◆ **Exercise instructions**
Please return all lines from the records below that include the string "AssignedCounts".

◆ **Stored data**

-----

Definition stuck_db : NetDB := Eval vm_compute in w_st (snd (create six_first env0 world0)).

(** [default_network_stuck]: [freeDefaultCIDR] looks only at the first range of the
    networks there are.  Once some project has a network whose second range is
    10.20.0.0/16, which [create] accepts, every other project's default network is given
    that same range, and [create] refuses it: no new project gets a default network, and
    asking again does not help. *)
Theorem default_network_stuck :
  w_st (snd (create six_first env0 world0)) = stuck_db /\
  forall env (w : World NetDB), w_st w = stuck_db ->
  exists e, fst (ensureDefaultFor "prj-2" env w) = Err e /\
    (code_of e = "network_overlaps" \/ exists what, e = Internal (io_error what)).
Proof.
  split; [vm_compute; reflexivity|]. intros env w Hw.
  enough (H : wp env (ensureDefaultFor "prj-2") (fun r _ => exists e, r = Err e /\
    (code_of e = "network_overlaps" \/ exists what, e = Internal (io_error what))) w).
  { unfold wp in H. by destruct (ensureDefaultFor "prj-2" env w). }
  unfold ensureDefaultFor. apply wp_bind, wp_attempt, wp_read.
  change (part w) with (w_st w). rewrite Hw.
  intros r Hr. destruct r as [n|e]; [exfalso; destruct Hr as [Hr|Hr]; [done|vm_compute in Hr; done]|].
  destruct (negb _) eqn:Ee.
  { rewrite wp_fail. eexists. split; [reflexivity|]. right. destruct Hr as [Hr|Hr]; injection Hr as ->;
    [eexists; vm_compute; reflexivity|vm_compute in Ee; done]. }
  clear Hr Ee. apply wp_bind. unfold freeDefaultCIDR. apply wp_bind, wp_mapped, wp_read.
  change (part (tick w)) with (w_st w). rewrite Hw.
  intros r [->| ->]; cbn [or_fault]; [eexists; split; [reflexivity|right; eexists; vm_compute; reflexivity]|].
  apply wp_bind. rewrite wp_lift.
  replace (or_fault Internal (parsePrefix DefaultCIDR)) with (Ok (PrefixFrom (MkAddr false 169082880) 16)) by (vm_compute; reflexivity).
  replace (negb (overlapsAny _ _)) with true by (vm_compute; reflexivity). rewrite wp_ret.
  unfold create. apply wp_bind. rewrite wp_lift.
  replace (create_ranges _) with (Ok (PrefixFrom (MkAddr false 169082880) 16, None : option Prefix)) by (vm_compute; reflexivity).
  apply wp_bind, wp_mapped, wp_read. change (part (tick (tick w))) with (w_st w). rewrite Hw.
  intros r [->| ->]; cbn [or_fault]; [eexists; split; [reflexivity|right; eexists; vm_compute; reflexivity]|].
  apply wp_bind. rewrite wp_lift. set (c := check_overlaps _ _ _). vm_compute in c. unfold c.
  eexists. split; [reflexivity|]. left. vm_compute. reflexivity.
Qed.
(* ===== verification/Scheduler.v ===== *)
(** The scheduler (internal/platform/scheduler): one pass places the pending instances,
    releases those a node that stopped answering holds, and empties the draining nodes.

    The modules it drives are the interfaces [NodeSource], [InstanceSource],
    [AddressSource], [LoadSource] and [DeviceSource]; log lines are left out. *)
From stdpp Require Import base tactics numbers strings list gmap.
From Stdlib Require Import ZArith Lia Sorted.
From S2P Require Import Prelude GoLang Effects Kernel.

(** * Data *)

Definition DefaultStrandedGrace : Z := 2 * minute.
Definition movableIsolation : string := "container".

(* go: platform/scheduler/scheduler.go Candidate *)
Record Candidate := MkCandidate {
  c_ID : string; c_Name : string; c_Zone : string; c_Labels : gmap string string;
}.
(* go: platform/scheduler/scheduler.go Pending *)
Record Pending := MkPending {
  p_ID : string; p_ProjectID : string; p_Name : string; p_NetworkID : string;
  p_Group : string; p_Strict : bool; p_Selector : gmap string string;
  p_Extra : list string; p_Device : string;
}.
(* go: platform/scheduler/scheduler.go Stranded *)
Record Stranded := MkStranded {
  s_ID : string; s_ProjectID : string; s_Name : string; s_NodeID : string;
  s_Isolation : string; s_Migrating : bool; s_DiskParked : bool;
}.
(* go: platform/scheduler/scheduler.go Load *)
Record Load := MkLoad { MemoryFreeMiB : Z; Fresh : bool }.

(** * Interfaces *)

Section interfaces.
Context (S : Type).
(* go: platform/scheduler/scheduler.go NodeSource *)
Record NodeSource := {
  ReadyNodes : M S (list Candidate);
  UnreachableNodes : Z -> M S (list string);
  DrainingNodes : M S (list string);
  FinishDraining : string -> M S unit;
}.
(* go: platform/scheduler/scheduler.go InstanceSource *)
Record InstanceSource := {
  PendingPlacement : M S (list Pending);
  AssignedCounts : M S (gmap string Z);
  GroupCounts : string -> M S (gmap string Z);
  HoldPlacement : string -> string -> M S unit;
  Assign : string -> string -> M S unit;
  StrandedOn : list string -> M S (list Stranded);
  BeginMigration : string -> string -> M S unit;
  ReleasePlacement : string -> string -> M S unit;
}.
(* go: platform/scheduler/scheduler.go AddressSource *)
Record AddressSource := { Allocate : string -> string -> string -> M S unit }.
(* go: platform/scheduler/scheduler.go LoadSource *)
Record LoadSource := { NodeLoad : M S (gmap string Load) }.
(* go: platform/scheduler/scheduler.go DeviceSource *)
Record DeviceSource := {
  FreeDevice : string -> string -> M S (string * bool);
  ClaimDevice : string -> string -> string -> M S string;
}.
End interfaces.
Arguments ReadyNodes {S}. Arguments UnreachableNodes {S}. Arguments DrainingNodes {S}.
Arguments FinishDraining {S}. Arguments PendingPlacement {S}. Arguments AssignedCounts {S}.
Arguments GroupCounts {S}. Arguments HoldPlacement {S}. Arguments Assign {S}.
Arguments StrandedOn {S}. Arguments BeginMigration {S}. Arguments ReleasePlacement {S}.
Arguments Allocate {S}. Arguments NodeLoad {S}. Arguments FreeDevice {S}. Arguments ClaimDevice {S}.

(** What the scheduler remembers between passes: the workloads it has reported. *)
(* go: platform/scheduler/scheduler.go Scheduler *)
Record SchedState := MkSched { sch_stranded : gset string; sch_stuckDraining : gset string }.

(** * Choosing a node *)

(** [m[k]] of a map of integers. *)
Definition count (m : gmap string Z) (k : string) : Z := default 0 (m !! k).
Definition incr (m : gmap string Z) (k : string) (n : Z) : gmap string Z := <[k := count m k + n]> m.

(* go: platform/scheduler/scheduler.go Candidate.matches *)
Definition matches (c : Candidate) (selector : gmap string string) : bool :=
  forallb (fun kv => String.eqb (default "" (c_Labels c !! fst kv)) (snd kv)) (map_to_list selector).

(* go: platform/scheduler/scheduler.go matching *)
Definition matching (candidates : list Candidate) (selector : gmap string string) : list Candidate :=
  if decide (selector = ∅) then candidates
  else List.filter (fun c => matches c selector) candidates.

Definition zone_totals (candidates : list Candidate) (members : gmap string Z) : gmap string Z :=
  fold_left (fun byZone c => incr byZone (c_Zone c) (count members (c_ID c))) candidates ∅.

-----

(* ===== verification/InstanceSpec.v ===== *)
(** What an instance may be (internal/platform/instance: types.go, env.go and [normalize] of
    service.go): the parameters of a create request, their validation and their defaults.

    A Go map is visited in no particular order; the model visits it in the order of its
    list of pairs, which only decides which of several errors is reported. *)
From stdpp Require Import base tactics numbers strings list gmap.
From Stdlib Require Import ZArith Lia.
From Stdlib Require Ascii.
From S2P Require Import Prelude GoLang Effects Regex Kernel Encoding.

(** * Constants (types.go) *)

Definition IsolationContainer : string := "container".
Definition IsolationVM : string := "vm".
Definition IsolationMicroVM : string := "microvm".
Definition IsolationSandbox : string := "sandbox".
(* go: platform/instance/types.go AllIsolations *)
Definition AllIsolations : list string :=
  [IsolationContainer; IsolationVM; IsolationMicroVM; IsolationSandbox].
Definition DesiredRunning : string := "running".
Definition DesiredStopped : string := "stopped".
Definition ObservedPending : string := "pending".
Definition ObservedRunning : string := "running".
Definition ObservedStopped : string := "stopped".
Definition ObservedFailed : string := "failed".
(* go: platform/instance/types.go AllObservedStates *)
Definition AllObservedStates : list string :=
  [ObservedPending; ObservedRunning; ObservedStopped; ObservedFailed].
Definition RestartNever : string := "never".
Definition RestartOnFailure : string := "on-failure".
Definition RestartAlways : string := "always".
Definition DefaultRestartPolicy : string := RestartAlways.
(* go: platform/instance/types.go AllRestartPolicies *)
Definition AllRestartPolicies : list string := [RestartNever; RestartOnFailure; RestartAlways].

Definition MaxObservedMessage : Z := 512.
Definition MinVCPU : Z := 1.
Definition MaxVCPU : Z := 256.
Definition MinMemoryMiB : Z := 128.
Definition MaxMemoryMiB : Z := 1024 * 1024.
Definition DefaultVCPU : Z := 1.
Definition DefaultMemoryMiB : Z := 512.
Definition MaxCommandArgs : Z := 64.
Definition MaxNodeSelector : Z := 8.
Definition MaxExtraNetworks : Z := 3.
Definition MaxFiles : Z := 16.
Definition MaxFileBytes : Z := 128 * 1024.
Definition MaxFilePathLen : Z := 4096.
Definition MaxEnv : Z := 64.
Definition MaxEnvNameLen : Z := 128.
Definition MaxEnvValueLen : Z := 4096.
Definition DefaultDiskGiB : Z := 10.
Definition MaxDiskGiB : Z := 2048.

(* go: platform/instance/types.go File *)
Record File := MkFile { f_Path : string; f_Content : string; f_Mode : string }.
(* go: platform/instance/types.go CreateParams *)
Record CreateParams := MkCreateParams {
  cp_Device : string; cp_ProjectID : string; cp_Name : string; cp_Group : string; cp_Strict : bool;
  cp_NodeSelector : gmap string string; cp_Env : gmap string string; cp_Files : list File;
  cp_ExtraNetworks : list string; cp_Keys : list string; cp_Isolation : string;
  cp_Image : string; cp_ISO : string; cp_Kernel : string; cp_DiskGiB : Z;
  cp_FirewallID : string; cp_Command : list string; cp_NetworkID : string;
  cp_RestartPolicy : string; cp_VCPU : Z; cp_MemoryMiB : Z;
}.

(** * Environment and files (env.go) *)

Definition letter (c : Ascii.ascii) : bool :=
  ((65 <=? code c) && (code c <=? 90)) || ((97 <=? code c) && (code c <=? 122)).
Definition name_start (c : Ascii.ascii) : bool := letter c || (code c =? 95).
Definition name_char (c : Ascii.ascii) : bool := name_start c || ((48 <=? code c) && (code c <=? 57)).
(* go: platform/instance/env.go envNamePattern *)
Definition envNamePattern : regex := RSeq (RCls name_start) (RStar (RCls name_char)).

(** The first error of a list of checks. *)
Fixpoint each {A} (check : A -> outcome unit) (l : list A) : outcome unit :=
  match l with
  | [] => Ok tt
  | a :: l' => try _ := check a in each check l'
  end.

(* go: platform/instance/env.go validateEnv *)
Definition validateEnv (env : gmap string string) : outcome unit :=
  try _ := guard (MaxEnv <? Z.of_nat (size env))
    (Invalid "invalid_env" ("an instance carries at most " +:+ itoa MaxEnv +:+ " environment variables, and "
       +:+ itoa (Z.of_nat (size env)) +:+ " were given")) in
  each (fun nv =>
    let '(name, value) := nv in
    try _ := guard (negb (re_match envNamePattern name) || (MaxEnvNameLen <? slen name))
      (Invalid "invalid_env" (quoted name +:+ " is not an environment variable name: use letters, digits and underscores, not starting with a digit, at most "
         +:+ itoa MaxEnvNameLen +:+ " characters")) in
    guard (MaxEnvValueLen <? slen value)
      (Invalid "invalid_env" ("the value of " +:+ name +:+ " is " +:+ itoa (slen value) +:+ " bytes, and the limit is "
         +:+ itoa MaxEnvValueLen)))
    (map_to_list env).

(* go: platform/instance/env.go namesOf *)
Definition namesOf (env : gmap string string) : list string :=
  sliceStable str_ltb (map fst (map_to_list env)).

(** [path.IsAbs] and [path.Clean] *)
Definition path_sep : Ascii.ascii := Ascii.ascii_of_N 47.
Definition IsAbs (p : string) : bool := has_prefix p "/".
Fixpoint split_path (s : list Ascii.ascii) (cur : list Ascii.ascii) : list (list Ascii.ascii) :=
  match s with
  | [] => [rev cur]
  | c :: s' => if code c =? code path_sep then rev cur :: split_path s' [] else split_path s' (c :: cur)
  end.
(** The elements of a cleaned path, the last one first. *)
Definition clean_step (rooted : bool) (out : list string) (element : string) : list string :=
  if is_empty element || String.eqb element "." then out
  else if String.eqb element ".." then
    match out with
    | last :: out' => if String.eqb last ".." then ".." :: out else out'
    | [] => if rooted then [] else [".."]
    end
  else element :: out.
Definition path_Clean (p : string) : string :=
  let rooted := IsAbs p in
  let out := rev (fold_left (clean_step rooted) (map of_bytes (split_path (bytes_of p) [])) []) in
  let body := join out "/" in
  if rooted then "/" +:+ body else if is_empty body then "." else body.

-----

◆ **Response below**
  AssignedCounts : M S (gmap string Z);
Arguments FinishDraining {S}. Arguments PendingPlacement {S}. Arguments AssignedCounts {S}.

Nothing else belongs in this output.